Seeing the links as a historical space and not simply as a contested contemporary site, reveals its relationship to people over time and acknowledges that it is not, and never has been, a space easily defined by the broad brush strokes of heritage studies. In the photographs are evidence of human intervention, from the buildings, fence posts and pathways, to the plantations, monuments and open ground. Each indexical of people engaged in labour, industry and lives lived. Although seemingly passive landscapes sculpted by the elements, they evoke a range of paradigms which privilege people over nature and speak of the dynamic relationship between land and people – the definition of ‘place’.
Foucault discusses heterotopias as places which exist in the world, but which are connected in ways to other places and spaces, by ritual, by use, by assemblage. The photographs of the links inscribe hetertopias of time and space. Time, where the landscape has collected the past and represents it in snippets and glimpses. Thus, the past is always present in a natural museum, whose rooms and glass cases are the dunes, grasses, embankments and plantations. Space, where the fragments glimpsed are of different uses, are different spaces – of industry, or leisure, or travel, of work.
The body of work challenges the normative view of the ‘environment in need of protection’, and through the use of video and drones, plays with understandings of reality in a vein similar to Baudrillard’s hyperreality, where the difference between fiction and reality is blurred.

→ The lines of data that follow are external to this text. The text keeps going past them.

(** ** The resolver *)

(** C26.  The project resolver is bounded and current: after any sequence of
    requests the cache has at most [resolverMaxEntries] entries, and resolving a
    project always succeeds with what the stored row says now: the overlaid
    model, the suspension, the region and the read budget, with the built-in
    defaults for a project without a row.  Creating and updating a project
    invalidate its entry, so within one process no stale entry is served. *)
Theorem resolver_current_and_bounded `{Sources} `{MapRange} `{JsonCodec} `{TextParsers} `{TokenJson} svc opts reqs id :
  let w := execs svc reqs (NewService opts New).2 in
  (size (w_cache w) <= resolverMaxEntries)%nat /\
  exists e w', resolve id w = (Ok e, w') /\ w_repo w' = w_repo w /\
    entryResolution e = resolutionOf (projects (w_repo w)) id.
Proof.
  intros w. assert (Hw : resolverOK w) by apply execs_keep_resolver, resolverOK_New. split; [apply Hw|].
  destruct (resolve_spec id w Hw) as (e & w' & Hr & He & Hrepo & _). eauto.
Qed.

(** ** Suspension *)

(** The requests that pass [ensureProjectActive] before they write. *)
Definition gatedBy (req : request) : option Principal :=
  match req with
  | ReqCreateWorkspace p _ _ | ReqAddMember p _ _ _ | ReqTransferOwnership p _ _ | ReqCreateInvitation p _ _ _
  | ReqCreateGroup p _ _ _ | ReqAddGroupMember p _ _ | ReqSetEnrollmentState p _ _ _ | ReqSetSeatLimit p _ _
  | ReqAssignSeat p _ _ | ReqRevokeSeat p _ _ | ReqWriteTuples p _ => Some p
  | _ => None
  end.

Definition suspendedProject (s : Store) (id : string) : Prop :=
  exists p, projects s !! id = Some p /\ p_Status p = ProjectSuspended.

Section Suspended.
Context `{Sources} `{MapRange} `{JsonCodec} `{TextParsers} `{TokenJson} (svc : ServiceConfig) (p : Principal).

Definition inSuspended (w : World) : Prop := resolverOK w /\ suspendedProject (w_repo w) (pr_ProjectID p).

Definition inert {A} (c : St World A) : Prop := forall w, inSuspended w -> w_repo (c w).2 = w_repo w.

Lemma resolve_suspended w :
  inSuspended w -> exists e w', resolve (pr_ProjectID p) w = (Ok e, w') /\ r_suspended e = true /\ w_repo w' = w_repo w.
Proof.
  intros [Hw (P & HP & Hst)]. destruct (resolve_spec (pr_ProjectID p) w Hw) as (e & w' & Hr & He & Hrepo & _).
  exists e, w'. split_and!; [done| |done]. apply (f_equal rn_suspended) in He. simpl in He. rewrite He.
  unfold resolutionOf. rewrite HP. simpl. by apply String.eqb_eq.
Qed.
Definition invitationArgs (i : Invitation) : list string :=
  [inv_ProjectID i; inv_TenantID i; inv_ID i; inv_WorkspaceID i; inv_Email i; inv_Role i; inv_Status i;
   inv_InvitedBy i; inv_TokenHash i].

Definition CreateInvitation (i : Invitation) : PG unit :=
  alreadyExists (run (invitationArgs i)
    (insertInto tbl_invitations on_invitations (inv_ProjectID i, inv_TenantID i, inv_ID i) (storedInvitation i)
       noOtherIndex)).

Definition scanInvitation : option Invitation -> result Invitation := scanRow Ok.

Definition GetInvitation (projectID tenantID id : string) : PG Invitation :=
  let! row := run [projectID; tenantID; id] (query (fun d => tbl_invitations d !! (projectID, tenantID, id))) in
  lift (scanInvitation row).

Definition GetInvitationByTokenHash (projectID tenantID tokenHash : string) : PG Invitation :=
  let! row := run [projectID; tenantID; tokenHash] (query (fun d =>
    head (selectWhere (fun i => inShard projectID tenantID (inv_ProjectID i) (inv_TenantID i)
                                && String.eqb (inv_TokenHash i) tokenHash) (tbl_invitations d)))) in
  lift (scanInvitation row).

Definition UpdateInvitation (i : Invitation) : PG unit :=
  let! n := run (invitationArgs i)
    (updateRow tbl_invitations on_invitations (inv_ProjectID i, inv_TenantID i, inv_ID i)
       (fun _ => storedInvitation i) noOtherIndex) in
  affected n.

Definition ListInvitations (projectID tenantID workspaceID : string) : PG (list Invitation) :=
  run [projectID; tenantID; workspaceID] (query (fun d =>
    orderBy (Some inv_CreatedAt) [inv_ID] (selectWhere (fun i =>
      inShard projectID tenantID (inv_ProjectID i) (inv_TenantID i) && String.eqb (inv_WorkspaceID i) workspaceID)
      (tbl_invitations d)))).

(** ** Groups *)
Definition storedGroup (g : Group) : Group :=
  mkGroup (g_ID g) (g_ProjectID g) (g_TenantID g) (g_WorkspaceID g) (g_Slug g) (g_DisplayName g) (g_CreatedBy g)
          (timestamptz (g_CreatedAt g)) (timestamptz (g_UpdatedAt g)).

Definition CreateGroup (g : Group) : PG unit :=
  alreadyExists (run [g_ProjectID g; g_TenantID g; g_ID g; g_WorkspaceID g; g_Slug g; g_DisplayName g; g_CreatedBy g]
    (insertInto tbl_groups on_groups (g_ProjectID g, g_TenantID g, g_ID g) (storedGroup g) noOtherIndex)).

Definition scanGroup : option Group -> result Group := scanRow Ok.

Definition GetGroup (projectID tenantID id : string) : PG Group :=
  let! row := run [projectID; tenantID; id] (query (fun d => tbl_groups d !! (projectID, tenantID, id))) in
  lift (scanGroup row).

Definition ListGroups (projectID tenantID workspaceID : string) : PG (list Group) :=
  run [projectID; tenantID; workspaceID] (query (fun d =>
    orderBy (Some g_CreatedAt) [g_ID] (selectWhere (fun g =>
      inShard projectID tenantID (g_ProjectID g) (g_TenantID g) && anyOr workspaceID (g_WorkspaceID g))
      (tbl_groups d)))).

Definition DeleteGroup (projectID tenantID id : string) : PG unit :=
  tx (let! n := run [projectID; tenantID; id] (deleteFrom tbl_groups on_groups (fun g =>
         inShard projectID tenantID (g_ProjectID g) (g_TenantID g) && String.eqb (g_ID g) id)) in
      do! affected n in
      do! run [projectID; tenantID; id] (deleteFrom tbl_relation_tuples on_relation_tuples (fun r =>
         tupleIn projectID tenantID r && String.eqb (tk_namespace (tr_key r)) "group"
         && String.eqb (tk_object_id (tr_key r)) id)) in
      do! run [projectID; tenantID; id] (deleteFrom tbl_enrollments on_enrollments (fun e =>
         inShard projectID tenantID (er_project_id e) (er_tenant_id e) && String.eqb (er_group_id e) id)) in
      bumpSeqExec projectID tenantID).

(** ** Enrollments *)
Definition SetEnrollmentAndTuples (e : Enrollment) (inserts deletes : list Tuple) : PG unit :=
  let '(kind, id) := MemberKey (en_Member e) in
  tx (do! run [en_ProjectID e; en_TenantID e; en_GroupID e; kind; id; en_State e]
        (upsert on_enrollments (en_ProjectID e, en_TenantID e, en_GroupID e, (kind, id))
           (mkEnrollmentRow (en_ProjectID e) (en_TenantID e) (en_GroupID e) kind id (en_State e)
              (timestamptz (en_CreatedAt e)) (timestamptz (en_UpdatedAt e)))) in
      writeTuplesExec (en_ProjectID e) (en_TenantID e) inserts deletes).

Definition decodeEnrollment (r : enrollmentRow) : Enrollment :=
  mkEnrollment (er_project_id r) (er_tenant_id r) (er_group_id r) (MemberFromKey (er_member_kind r) (er_member_id r))
               (er_state r) (er_created_at r) (er_updated_at r).

Definition scanEnrollment : option enrollmentRow -> result Enrollment := scanRow (fun r => Ok (decodeEnrollment r)).

Definition GetEnrollment (projectID tenantID groupID : string) (member : GroupMember) : PG Enrollment :=
  let '(kind, id) := MemberKey member in
  let! row := run [projectID; tenantID; groupID; kind; id] (query (fun d =>
    tbl_enrollments d !! (projectID, tenantID, groupID, (kind, id)))) in
  lift (scanEnrollment row).

Definition ListEnrollments (projectID tenantID groupID : string) : PG (list Enrollment) :=
  let! rows := run [projectID; tenantID; groupID] (query (fun d =>
    orderBy (Some er_created_at) [er_member_kind; er_member_id] (selectWhere (fun e =>
      inShard projectID tenantID (er_project_id e) (er_tenant_id e) && String.eqb (er_group_id e) groupID)
      (tbl_enrollments d)))) in
  ret (decodeEnrollment <$> rows).

(** ** Seats *)

(** The column [seat_limit] is an [integer], 32 bits wide. *)
Definition int4 (n : Z) : bool := (- 2^31 <=? n) && (n <? 2^31).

Understanding is mediated by drone and digital technologies and the links are artificially reproduced in ways that play with the internet mediated campaign instigated to ‘save’ them. ‘Beyond the Noise’ references not just the ideological noise, but the digital noise of hyperreality and conspicuous environmentalism, which has almost replaced conspicuous consumption as the ‘right’ of the middle classes.

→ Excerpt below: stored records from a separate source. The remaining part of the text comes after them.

(* ===== verification/RepoCalls.v ===== *)
(** * Calls on the storage boundary

    The methods of the interface [Repository] as data, with their arguments, and
    their results: [invoke] hands a call to a driver.  What is proved of every
    call holds of every method of the interface. *)

From stdpp Require Import base gmap strings list.
From Stdlib Require Import ZArith Lia.
From S2P Require Import Prelude Conditions Model Types Memory Repository.
#[local] Open Scope Z_scope.

Inductive call :=
  | CListSubjects (now : Time) (p t ns obj rel : string)
  | CListObjectIDs (now : Time) (p t ns : string)
  | CWriteTuples (p t : string) (inserts deletes : list Tuple)
  | CReadTuples (now : Time) (p t : string) (f : TupleFilter)
  | CConsistencyToken (p t : string)
  | CDeleteAllSubjectTuplesInProject (p user : string)
  | CListSubjectTuplesInProject (now : Time) (p user : string)
  | CListTuplesForSubjectSetsInProject (now : Time) (p : string) (sets : list SubjectSet)
  | CCreateProject (pr : Project)
  | CGetProject (id : string)
  | CUpdateProject (pr : Project)
  | CListProjects
  | CCreateWorkspace (w : Workspace)
  | CGetWorkspace (p t id : string)
  | CUpdateWorkspace (w : Workspace)
  | CDeleteWorkspace (p t id : string)
  | CPersonalWorkspace (p t user : string)
  | CWorkspacesForUser (p t user : string)
  | CPutMembership (m : Membership)
  | CGetMembership (p t ws user : string)
  | CListMembers (p t ws : string)
  | CDeleteMembership (p t ws user : string)
  | CPutMembershipAndTuples (m : Membership) (inserts deletes : list Tuple)
  | CDeleteMembershipAndTuples (p t ws user : string) (deletes : list Tuple)
  | CCreateInvitation (i : Invitation)
  | CGetInvitation (p t id : string)
  | CGetInvitationByTokenHash (p t hash : string)
  | CUpdateInvitation (i : Invitation)
  | CListInvitations (p t ws : string)
  | CCreateGroup (g : Group)
  | CGetGroup (p t id : string)
  | CListGroups (p t ws : string)
  | CDeleteGroup (p t id : string)
  | CSetEnrollmentAndTuples (e : Enrollment) (inserts deletes : list Tuple)
  | CGetEnrollment (p t group : string) (member : GroupMember)
  | CListEnrollments (p t group : string)
  | CSetSeatLimit (p t sku : string) (limit : option Z)
  | CGetSeatUsage (p t sku : string)
  | CAssignSeatAndTuple (a : SeatAssignment) (tuple : Tuple)
  | CRevokeSeatAndTuple (p t sku user : string) (tuple : Tuple)
  | CListSeats (p t sku : string).

Inductive answer :=
  | AUnit
  | ABool (b : bool)
  | AInt (n : Z)
  | AUsage (u : SeatUsage_)
  | AProject (x : Project)
  | AWorkspace (x : Workspace)
  | AMembership (x : Membership)
  | AInvitation (x : Invitation)
  | AGroup (x : Group)
  | AEnrollment (x : Enrollment)
  | ASubjects (l : list Subject)
  | AStrings (l : list string)
  | ATuples (l : list Tuple)
  | ATupleAts (l : list TupleAt)
  | AProjects (l : list Project)
  | AWorkspaces (l : list Workspace)
  | AMemberships (l : list Membership)
  | AInvitations (l : list Invitation)
  | AGroups (l : list Group)
  | AEnrollments (l : list Enrollment)
  | ASeats (l : list SeatAssignment).

(** The answer of a method as an [answer]. *)
Definition as_ {S A} (c : St S A) (f : A -> answer) : St S answer := let! a := c in ret (f a).

Section Invoke.
Context {R : Type} `{Repository R}.

Definition unit_ (_ : unit) : answer := AUnit.

Definition invoke (c : call) : St R answer :=
  match c with
  | CListSubjects now p t ns obj rel => as_ (rListSubjects now p t ns obj rel) ASubjects
  | CListObjectIDs now p t ns => as_ (rListObjectIDs now p t ns) AStrings
  | CWriteTuples p t ins del => as_ (rWriteTuples p t ins del) unit_
  | CReadTuples now p t f => as_ (rReadTuples now p t f) ATuples
  | CConsistencyToken p t => as_ (rConsistencyToken p t) AInt
  | CDeleteAllSubjectTuplesInProject p u => as_ (rDeleteAllSubjectTuplesInProject p u) AInt
  | CListSubjectTuplesInProject now p u => as_ (rListSubjectTuplesInProject now p u) ATupleAts
  | CListTuplesForSubjectSetsInProject now p sets => as_ (rListTuplesForSubjectSetsInProject now p sets) ATupleAts
  | CCreateProject pr => as_ (rCreateProject pr) unit_
  | CGetProject id => as_ (rGetProject id) AProject
  | CUpdateProject pr => as_ (rUpdateProject pr) unit_
  | CListProjects => as_ rListProjects AProjects
  | CCreateWorkspace w => as_ (rCreateWorkspace w) unit_
  | CGetWorkspace p t id => as_ (rGetWorkspace p t id) AWorkspace
  | CUpdateWorkspace w => as_ (rUpdateWorkspace w) unit_
  | CDeleteWorkspace p t id => as_ (rDeleteWorkspace p t id) unit_
  | CPersonalWorkspace p t u => as_ (rPersonalWorkspace p t u) AWorkspace
  | CWorkspacesForUser p t u => as_ (rWorkspacesForUser p t u) AWorkspaces
  | CPutMembership m => as_ (rPutMembership m) unit_
  | CGetMembership p t ws u => as_ (rGetMembership p t ws u) AMembership
  | CListMembers p t ws => as_ (rListMembers p t ws) AMemberships
  | CDeleteMembership p t ws u => as_ (rDeleteMembership p t ws u) unit_
  | CPutMembershipAndTuples m ins del => as_ (rPutMembershipAndTuples m ins del) unit_
  | CDeleteMembershipAndTuples p t ws u del => as_ (rDeleteMembershipAndTuples p t ws u del) unit_
  | CCreateInvitation i => as_ (rCreateInvitation i) unit_
  | CGetInvitation p t id => as_ (rGetInvitation p t id) AInvitation
  | CGetInvitationByTokenHash p t h => as_ (rGetInvitationByTokenHash p t h) AInvitation
  | CUpdateInvitation i => as_ (rUpdateInvitation i) unit_
  | CListInvitations p t ws => as_ (rListInvitations p t ws) AInvitations
  | CCreateGroup g => as_ (rCreateGroup g) unit_
  | CGetGroup p t id => as_ (rGetGroup p t id) AGroup
  | CListGroups p t ws => as_ (rListGroups p t ws) AGroups
  | CDeleteGroup p t id => as_ (rDeleteGroup p t id) unit_
  | CSetEnrollmentAndTuples e ins del => as_ (rSetEnrollmentAndTuples e ins del) unit_
  | CGetEnrollment p t g m => as_ (rGetEnrollment p t g m) AEnrollment
  | CListEnrollments p t g => as_ (rListEnrollments p t g) AEnrollments
  | CSetSeatLimit p t sku l => as_ (rSetSeatLimit p t sku l) unit_
  | CGetSeatUsage p t sku => as_ (rGetSeatUsage p t sku) AUsage
  | CAssignSeatAndTuple a tu => as_ (rAssignSeatAndTuple a tu) ABool
  | CRevokeSeatAndTuple p t sku u tu => as_ (rRevokeSeatAndTuple p t sku u tu) unit_
  | CListSeats p t sku => as_ (rListSeats p t sku) ASeats
  end.
End Invoke.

The body of work, quite bravely, argues that the essentialist nature of the debate is irrelevant and actually unworthy of the links, which have a heritage and have a future regardless of the slice of reality we are confronting today, now.
All comments and reviews published with permission.
When it became apparent I needed to have display fixtures that would enhance the viewing of my photographs and contribute to the immersive experience that I was trying to create, I had to determine what would be necessary, create a design and then either find someone who could fabricate them for me or a place where I could build them. I also had to work out the lighting requirements and then source and purchase suitable fixtures as a well as a way to mount them.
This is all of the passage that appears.